= Regional Network Development Plan =

The Regional Network Development Plan (RNDP) is a long-term plan for the provision of bus and train services to the regional areas of the state of Victoria, Australia. Produced four years after the Network Development Plan – Metropolitan Rail (NDPMR), which examined in detail the future expansion of the metropolitan Melbourne rail network, the RNDP was produced by the state government's Department of Economic Development, Jobs, Transport and Resources and sets forth short-, medium- and long-term priorities for the 5, 10 and 15 years after 2016 respectively.

The RNDP was widely criticised for its lack of concrete planning by regional commentators.
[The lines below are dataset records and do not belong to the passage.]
(* ===== verification/Vaddr.v ===== *)
(** threads/vaddr.h, threads/pte.h and lib/round.h: addresses, pages and page-table
    entries as 32-bit words. *)

From S2P Require Import Prelude.

Definition PGBITS : Z := 12.
Definition PGSIZE : Z := 4096.
Definition PGMASK : Z := 0xfff.
Definition PHYS_BASE : Z := 0xc0000000.

Definition pg_ofs (va : Z) : Z := Z.land va PGMASK.
Definition pg_no (va : Z) : Z := Z.shiftr va PGBITS.
Definition pg_round_up (va : Z) : Z := Z.land (u32 (va + PGSIZE - 1)) (u32 (Z.lnot PGMASK)).
Definition pg_round_down (va : Z) : Z := Z.land va (u32 (Z.lnot PGMASK)).

Definition is_user_vaddr (vaddr : Z) : bool := vaddr <? PHYS_BASE.
Definition is_kernel_vaddr (vaddr : Z) : bool := PHYS_BASE <=? vaddr.

Definition ptov (paddr : Z) : outcome Z :=
  _ ← oassert (paddr <? PHYS_BASE); Ok (u32 (paddr + PHYS_BASE)).

Definition vtop (vaddr : Z) : outcome Z :=
  _ ← oassert (is_kernel_vaddr vaddr); Ok (u32 (vaddr - PHYS_BASE)).

(** lib/round.h, with the 32-bit sum the callers' operands have *)
Definition DIV_ROUND_UP (x step : Z) : Z := u32 (x + step - 1) / step.
Definition ROUND_UP (x step : Z) : Z := u32 (DIV_ROUND_UP x step * step).
Definition ROUND_DOWN (x step : Z) : Z := u32 (x / step * step).

(** ** Page-table entries *)

Definition PTBITS : Z := 10.
Definition PTSHIFT : Z := PGBITS.
Definition PTMASK : Z := 0x3ff000.
Definition PDSHIFT : Z := PTSHIFT + PTBITS.

Definition pt_no (va : Z) : Z := Z.shiftr (Z.land va PTMASK) PTSHIFT.
Definition pd_no (va : Z) : Z := Z.shiftr va PDSHIFT.

Definition PTE_ADDR : Z := 0xfffff000.
Definition PTE_P : Z := 0x1.
Definition PTE_W : Z := 0x2.
Definition PTE_U : Z := 0x4.
Definition PTE_A : Z := 0x20.
Definition PTE_D : Z := 0x40.

(** [(e & flag) != 0] *)
Definition has (e flag : Z) : bool := negb (Z.land e flag =? 0).

Definition pde_create (pt : Z) : outcome Z :=
  _ ← oassert (pg_ofs pt =? 0);
  p ← vtop pt; Ok (Z.lor (Z.lor (Z.lor p PTE_U) PTE_P) PTE_W).

Definition pde_get_pt (pde : Z) : outcome Z :=
  _ ← oassert (has pde PTE_P); ptov (Z.land pde PTE_ADDR).

Definition pte_create_kernel (page : Z) (writable : bool) : outcome Z :=
  _ ← oassert (pg_ofs page =? 0);
  p ← vtop page; Ok (Z.lor (Z.lor p PTE_P) (if writable then PTE_W else 0)).

Definition pte_create_user (page : Z) (writable : bool) : outcome Z :=
  e ← pte_create_kernel page writable; Ok (Z.lor e PTE_U).

Definition pte_get_page (pte : Z) : outcome Z := ptov (Z.land pte PTE_ADDR).

(** * Arithmetic of the masks *)

Lemma pg_ofs_eq va : pg_ofs va = va mod 4096.
Proof. unfold pg_ofs, PGMASK. change 0xfff with (Z.ones 12). by rewrite Z.land_ones. Qed.

Lemma pg_no_eq va : pg_no va = va / 4096.
Proof. unfold pg_no, PGBITS. by rewrite Z.shiftr_div_pow2. Qed.

Lemma pd_no_eq va : pd_no va = va / 2 ^ 22.
Proof. unfold pd_no, PDSHIFT. by rewrite Z.shiftr_div_pow2. Qed.

Lemma pt_no_eq va : pt_no va = (va / 4096) mod 1024.
Proof.
  unfold pt_no, PTMASK, PTSHIFT, PGBITS. rewrite Z.shiftr_land, (Z.shiftr_div_pow2 va) by lia.
  change (Z.shiftr 0x3ff000 12) with (Z.ones 10). by rewrite Z.land_ones.
Qed.

(** clearing the low twelve bits of a word *)
Lemma land_hi va : 0 ≤ va < 2 ^ 32 → Z.land va 0xfffff000 = 4096 * (va / 4096).
Proof.
  intros Hva. replace (4096 * (va / 4096)) with (Z.shiftl (Z.shiftr va 12) 12)
    by (rewrite Z.shiftl_mul_pow2, Z.shiftr_div_pow2 by lia; change (2 ^ 12) with 4096; lia).
  change 0xfffff000 with (Z.shiftl (Z.ones 20) 12). apply Z.bits_inj'. intros n Hn.
  rewrite Z.land_spec, !Z.shiftl_spec by done. destruct (decide (n < 12)).
  { rewrite !(Z.testbit_neg_r _ (n - 12)) by lia. apply andb_false_r. }
  rewrite Z.shiftr_spec by lia. replace (n - 12 + 12) with n by lia. destruct (decide (n < 32)).
  - rewrite Z.ones_spec_low by lia. apply andb_true_r.
  - rewrite Z.ones_spec_high by lia. rewrite andb_false_r. symmetry.
    by apply (Z.bounded_iff_bits_nonneg 32 va); lia.
Qed.

Lemma pg_round_down_eq va : 0 ≤ va < 2 ^ 32 → pg_round_down va = 4096 * (va / 4096).
Proof. apply land_hi. Qed.

(** an address is its page and its offset *)
Lemma pg_split va : va = 4096 * pg_no va + pg_ofs va.
Proof. rewrite pg_no_eq, pg_ofs_eq. apply Z.div_mod. lia. Qed.

Lemma ptov_eq p : 0 ≤ p < 2 ^ 30 → ptov p = Ok (p + PHYS_BASE).
Proof.
  intros Hp. unfold ptov, PHYS_BASE. destruct (Z.ltb_spec p 0xc0000000); [|lia]. simpl.
  by rewrite u32_small by lia.
Qed.

Lemma vtop_eq v : PHYS_BASE ≤ v < 2 ^ 32 → vtop v = Ok (v - PHYS_BASE).
Proof.
  unfold vtop, is_kernel_vaddr, PHYS_BASE. intros Hp. destruct (Z.leb_spec 0xc0000000 v); [|lia]. simpl.
  by rewrite u32_small by lia.
Qed.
Many of the plan's short-term proposals were funded in the 2016–17 Victorian Budget, and further regional public transport upgrades continued with the announcement of the Regional Rail Revival program in 2017.

== Background ==
Public Transport Victoria (PTV), a new statutory body replacing the former Director of Public Transport and Metlink as the coordinating authority of Victoria's public transport, was formed in December 2011 with the aim of improving services by better planning and stronger intermodal organisation. In March 2013, PTV released the NDPMR in partial fulfilment of these objectives, saying that it would be followed by similar plans for other modes of public transport by the end of that year. However, a report by the Victorian Auditor-General released in August 2014 found that the preparation of plans for "on-road public transport" (including the tram network and bus network) and regional services was "progressing slowly".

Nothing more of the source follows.